Four years after her ALS diagnosis in 2021, Ming Dayan and her husband Peng Chao continue to redefine courage in the face of a relentless neurodegenerative disease. Their story, set against the backdrop of modern China's evolving healthcare landscape, offers a poignant glimpse into the human capacity for resilience.
A Routine Upended
Ming's life changed when sporadic ALS – a condition affecting nerve cells in the brain and spinal cord – began weakening her muscles. The former communications professional now relies on Peng's round-the-clock care, including 15-minute interval checks to ensure her comfort. "We've turned monitoring into our love language," Peng told KhabarAsia.com during a video interview from their Beijing home.
Science as Legacy
The couple has pledged to donate Ming's medical data and biological samples to ALS research institutions. "If we can't fly, let our story give wings to future treatments," Ming stated through her eye-tracking communication device.
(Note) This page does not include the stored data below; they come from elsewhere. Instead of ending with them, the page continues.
(* ===== verification/Prelude.v ===== *)
(** * Epochs: a verification development

    Epochs is a version-controlled key-value database: a Merkle DAG of commits, each with
    the root of a persistent trie, over a content-addressed object store, with a query
    language (EpochQL), a TCP protocol (EPX) and a command line on top. This development
    models the storage engine (the crate [epochs-core]), the query language with its
    executor, schemas and indexes (the crate [epochql]), the request handling of the server
    (the crate [epochs-server]), the commands of the command line (the crate [epochs-cli])
    and the benchmark (the crate [epochs-bench]): its workload and the engines it runs on.

    ** Conventions

    A Rust integer is a [Z] with its wrap-around written out ([as_u8], [mod 2 ^ w], little
    endian bytes by [to_le] and [of_le]); a byte is a [byte]; a [String] is the [string] of
    its UTF-8 bytes. A fallible function returns an [outcome]: [Ok], [Err], [Panic], or
    [OutOfFuel] for a recursion that the model bounds. A function with [&mut self] is a
    computation [stM S E A] whose state survives an error, as in Rust. The main
    theorems on a bounded recursion give a fuel that is enough and say what the function
    returns. Three state what a run that succeeded leaves, and others when it succeeds:
    [disk_commit_durable] (with [disk_commit_snapshot]), [script_head_ok] (with
    [version_statement_refines], [commit_statement_publishes] and [fast_forward_merges]) and
    [migrate_idempotent] (with [migrate_atomic]). [version_statement_refines] and
    [query_reads_only] hold for every fuel and say what is left also without enough of it.
    A [HashMap] is a [gmap], a [BTreeMap] either a [gmap] read in key order
    ([btree_entries]) or, inside inductive data, its sorted list of entries ([BTree]). A
    [HashSet] whose iteration order reaches the result is read in a fixed order. An [f64] is
    a [spec_float] of the Standard Library.

    ** Files, in dependency order

    Shared definitions:
    - [Prelude]: bytes, integers, outcomes, the state monad, sorted map entries. [Utf8],
      [Chars], [Text], [BTree]: the parts of Rust's [str], [char], number formatting and
      [BTreeMap] that the program uses. [Bfs]: breadth-first search over a finite graph, the
      specification that the searches for paths and edges share.

    The storage engine:
    - [Hash] (hash.rs, error.rs): hashes and their hexadecimal text, errors. BLAKE3 is not
      under src/: the class [Blake3] takes a function from bytes to 32 bytes, and the
      theorems that need it assume that no two objects at hand collide.
    - [Crc32] (crc32.rs), [Codec] (codec/), [Record] (cas/record.rs), [Cache] (cache.rs),
      [Index] (cas/index.rs): checksums, byte codecs with the encoder pool, record framing,
      the bounded cache, the append-only index file.
    - [Cas] (cas/mod.rs, cas/mem.rs): the interface [CasBackend] as a class with its laws
      ([CasLaws], [CasTotal]) and the in-memory instance.
    - [HamtNode], [Hamt] (hamt/node.rs, hamt/tree.rs): the node codec and the operations of
      the trie over any [CasBackend]. [HamtTree] is the specification: a trie as an
      inductive tree and the operations on it; [HamtProofs] is the refinement, [HamtSpec]
      the resulting theorems on finite maps.
    - [CasStore] (cas/store.rs): the segment store over a model of its files: the write
      buffer of [BufWriter], segment rotation, the index, the object cache and the memory
      maps (a parameter: the class [MmapLib] for memmap2). [CasStoreProofs] shows its
      invariant and that it is a [CasLaws] instance, [CasStoreSpec] what follows, a crash
      included.
    - [Commit] (commit.rs, branch.rs), [Dag] (dag/algorithms.rs, store/dag.rs): the commit
      codec; the graph algorithms against the interface [DagStore].
    - [Repo] (repo/manifest.rs): branches and HEAD as files. A branch name is a path below
      [refs/heads], and several names may lead to one file ([ref_path], [branch_key]);
      [plain_name] are the names that are the path of their file. [DiskStore] (store/disk.rs):
      the store that ties the parts together; [DiskStoreSpec] shows its invariant, that it
      is a [DagStore], that a commit is a snapshot, and durability.

    The query language:
    - [Lexer] (lexer.rs, error.rs), [LexerProofs]: the tokenizer and its correctness.
      [Ast] (ast.rs), [Parser] (parser.rs), [ParserProofs]: the syntax, the parser, its
      totality. [Grammar] states the language as relations between token kinds and syntax,
      [GrammarProofs] that the parser accepts it. [Ddl] (schema/ddl.rs): migration files.
    - [Value] (exec/value.rs, schema/path.rs): runtime values, documents, paths. [Schema]
      (schema/registry.rs, schema/migrate.rs): the registry, its file, migrations;
      [SchemaSpec] their theorems. [PathIndex] (schema/index.rs): path indexes, with
      [IndexSpec].
    - [Engine] (exec/engine.rs): the executor, over the disk store and the schema files.
      [Reads] is a logic of computations that keep what the store means, with an instance
      for every reading operation; [EngineSpec] the abstract reading of a repository
      (visible commits, edges, hops); [EvalSpec], [MatchSpec], [PathSpec], [RefsSpec],
      [CommitSpec] the theorems on expressions, patterns, paths, the version statements and
      commits.

    The server and the command line:
    - [Epx], [Server] (epx.rs, state.rs): base64 and frames; requests, their dispatch, the
      loop of a connection. serde_json is a parameter, the class [SerdeJson]. [ServerSpec]
      has the theorems.
    - [Cli] (epochs-cli/src/main.rs, [open_or_init] of state.rs): the commands over a host,
      which has directories, repositories, a clock and a standard output. [CliSpec] has the
      theorems on [commit], [InitSpec] those on [init].

    The benchmark:
    - [Bench] (epochs-bench/src/workload.rs, engines/mod.rs, engines/epochs_eng.rs): the
      workload over any backend of the interface [VcsBench], and the epochs engine, which is
      an instance of it. [BenchSpec] has the theorems on the engine, [WorkloadSpec] those on
      the workload, proved against the laws [BenchLaws] of a backend.
    - [Sql] (engines/sqlite.rs, mysql_eng.rs, postgres_eng.rs): the engines that keep the
      commit graph in three tables. The databases are not under src/: the class [SqlTables]
      has the statements that the engines send, [SqlLaws] (in [SqlSpec]) what SQL says of
      them. [SqlSpec] shows that the engines keep their commits as snapshots and so are
      instances of [BenchLaws]; its example is a database in memory.
    - [BenchMain] (epochs-bench/src/main.rs): the run of the chosen engines.

    ** What the theorems show

    - The trie: looking up, inserting, removing and listing agree with a finite map on
      well-formed tries, tries built by insertions are canonical (sequences of insertions
      that leave equal maps, on any two stores, give equal roots), and the exception: an
      insertion that splits a leaf on equal bits of a depth, a clash, produces a trie in
      which a key is lost.
    - The object store: what is put is read back; the index, the segments and HEAD survive
      a restart; which objects a crash before [flush] damages; size and mapping bounds.
    - Commits: the codec and its limits, snapshots, durability with an fsync per commit,
      ancestors, merge bases, reachability.
    - The language: the tokenizer cuts every source into lexemes or reports an error; the
      statement and the migration parser return on every source; every sentence of the
      grammar is parsed to its tree.
    - Queries: a query changes nothing; a [MATCH] finds the bindings its patterns mean, keeps
      those for which [WHERE] is true and shows the selected columns of each; a shortest
      path is found when there is one and is shortest; an expression has a value exactly
      when its variables are bound; a [DIFF] lists each difference once.
    - Version statements: [COMMIT] publishes the map of its parent with its leaves, updates
      every index of the schema, and moves only the branch of HEAD; every version statement
      is a step of an abstract machine of tips and HEAD ([ref_step]) and those on branches
      are refused only for the stated reasons ([refused]), so HEAD names a branch
      after every script whose branch names are plain, and the exception: under another name
      HEAD's branch can be deleted; a fast-forward succeeds exactly on an ancestor.
    - Schemas: the registry reads back what it wrote; migrations run in the order of their
      names, are atomic up to a crash between their two files, idempotent when the names can
      be read back, and keep the registry well formed; a DDL statement changes nothing but
      its collection, or its indexes; updating
      an index forgets the key of the old value and maps the key of the new value to the
      primary key.
    - The server: a connection answers its requests with one response each, in order, up to
      one that it cannot answer, where it ends: no JSON, a statement that panics, a response
      too long for a frame. [get] serves the object of the hash, or an error.
    - The command line: [init] makes a repository that later commands open; the text that
      [commit --set] builds parses to exactly the statement of its pairs, whatever the
      values, and not so for every key; a plain [commit] makes the same snapshot again.
    - The benchmark: the window of the engine gives the history that the walk along the
      parents gives, as long as commits are made on the tip; the workload accepts every
      backend that keeps its commits as snapshots; the SQL engines do: a commit is its
      parent's state with its puts, or fails and changes no commit, a checkout replays it.
    - Codecs: records, nodes, index entries, frames and base64 round-trip; corruption of a
      record is detected.

    ** Conditions

    The theorems on operations that put keys into a trie (insertions, commits, indexes)
    assume that no put meets a clash: that no leaf of another key in the trie so far shares
    the five hash bits at the depth where the two meet ([root_clash], [ops_ok] along a list
    of operations). Clashes happen, and there the program loses a key
    ([hamt_insert_clash_loses_key]); the exact condition is computable from the keys. They
    also assume that no two objects have one hash ([no_collision] and the like, about the
    objects at hand), that no trie has the hash [ZERO] (it stands for the empty trie), and
    that records fit the widths of their fields. An operation of the store fails when the
    segment ids are used up ([store_full], or [cas_fault] of the interface), and the theorems
    say of each failure what is left.

    ** Fuel

    Trie operations take the height of the tree plus a constant (the 53 levels after which
    a hash has no more bits); the graph algorithms the number of edges of the part of the
    graph they walk; the search for the ends of an edge the number of visible commits times
    one more than the bound on hops, the search for a path the number of visible commits
    ([bound_of] is a fuel for all of them on a given repository); loops of the lexer take
    the number of characters, of the parser the number of tokens, of a connection the number
    of frames; the replay of an SQL engine the number of its next commit.

    ** Not modelled

    Branch names that lead out of [refs/heads] (a [..] component, an absolute name) or have a
    NUL byte: the model has no files there, and its operations on such a name return
    [OutOfFuel], which here means that the model has no answer.
    I/O errors other than a missing or short file, or a path that is a directory or has a
    file for a directory; concurrent processes on one repository
    (within the server one lock makes a request one step); the insides of serde, clap and
    tokio and the start-up of the server. Of the benchmark: the databases behind the SQL
    engines, the measured latencies and memory, and the reports that print them.
    The stack depth of the recursive parser is not bounded by the model. *)

From Stdlib Require Export ZArith Lia.
From Stdlib Require Import Strings.Byte.
From stdpp Require Export base gmap sets list strings pretty sorting.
Their decision comes as China intensifies neurological disease research, with several clinical trials underway in 2025.
Redefining Normalcy
Despite challenges, the couple maintains creative outlets – Peng composes poetry based on Ming's eye movements, while they jointly curate an online support group serving over 2,000 Chinese ALS families. Medical experts note such patient-led initiatives are reshaping China's approach to chronic disease management.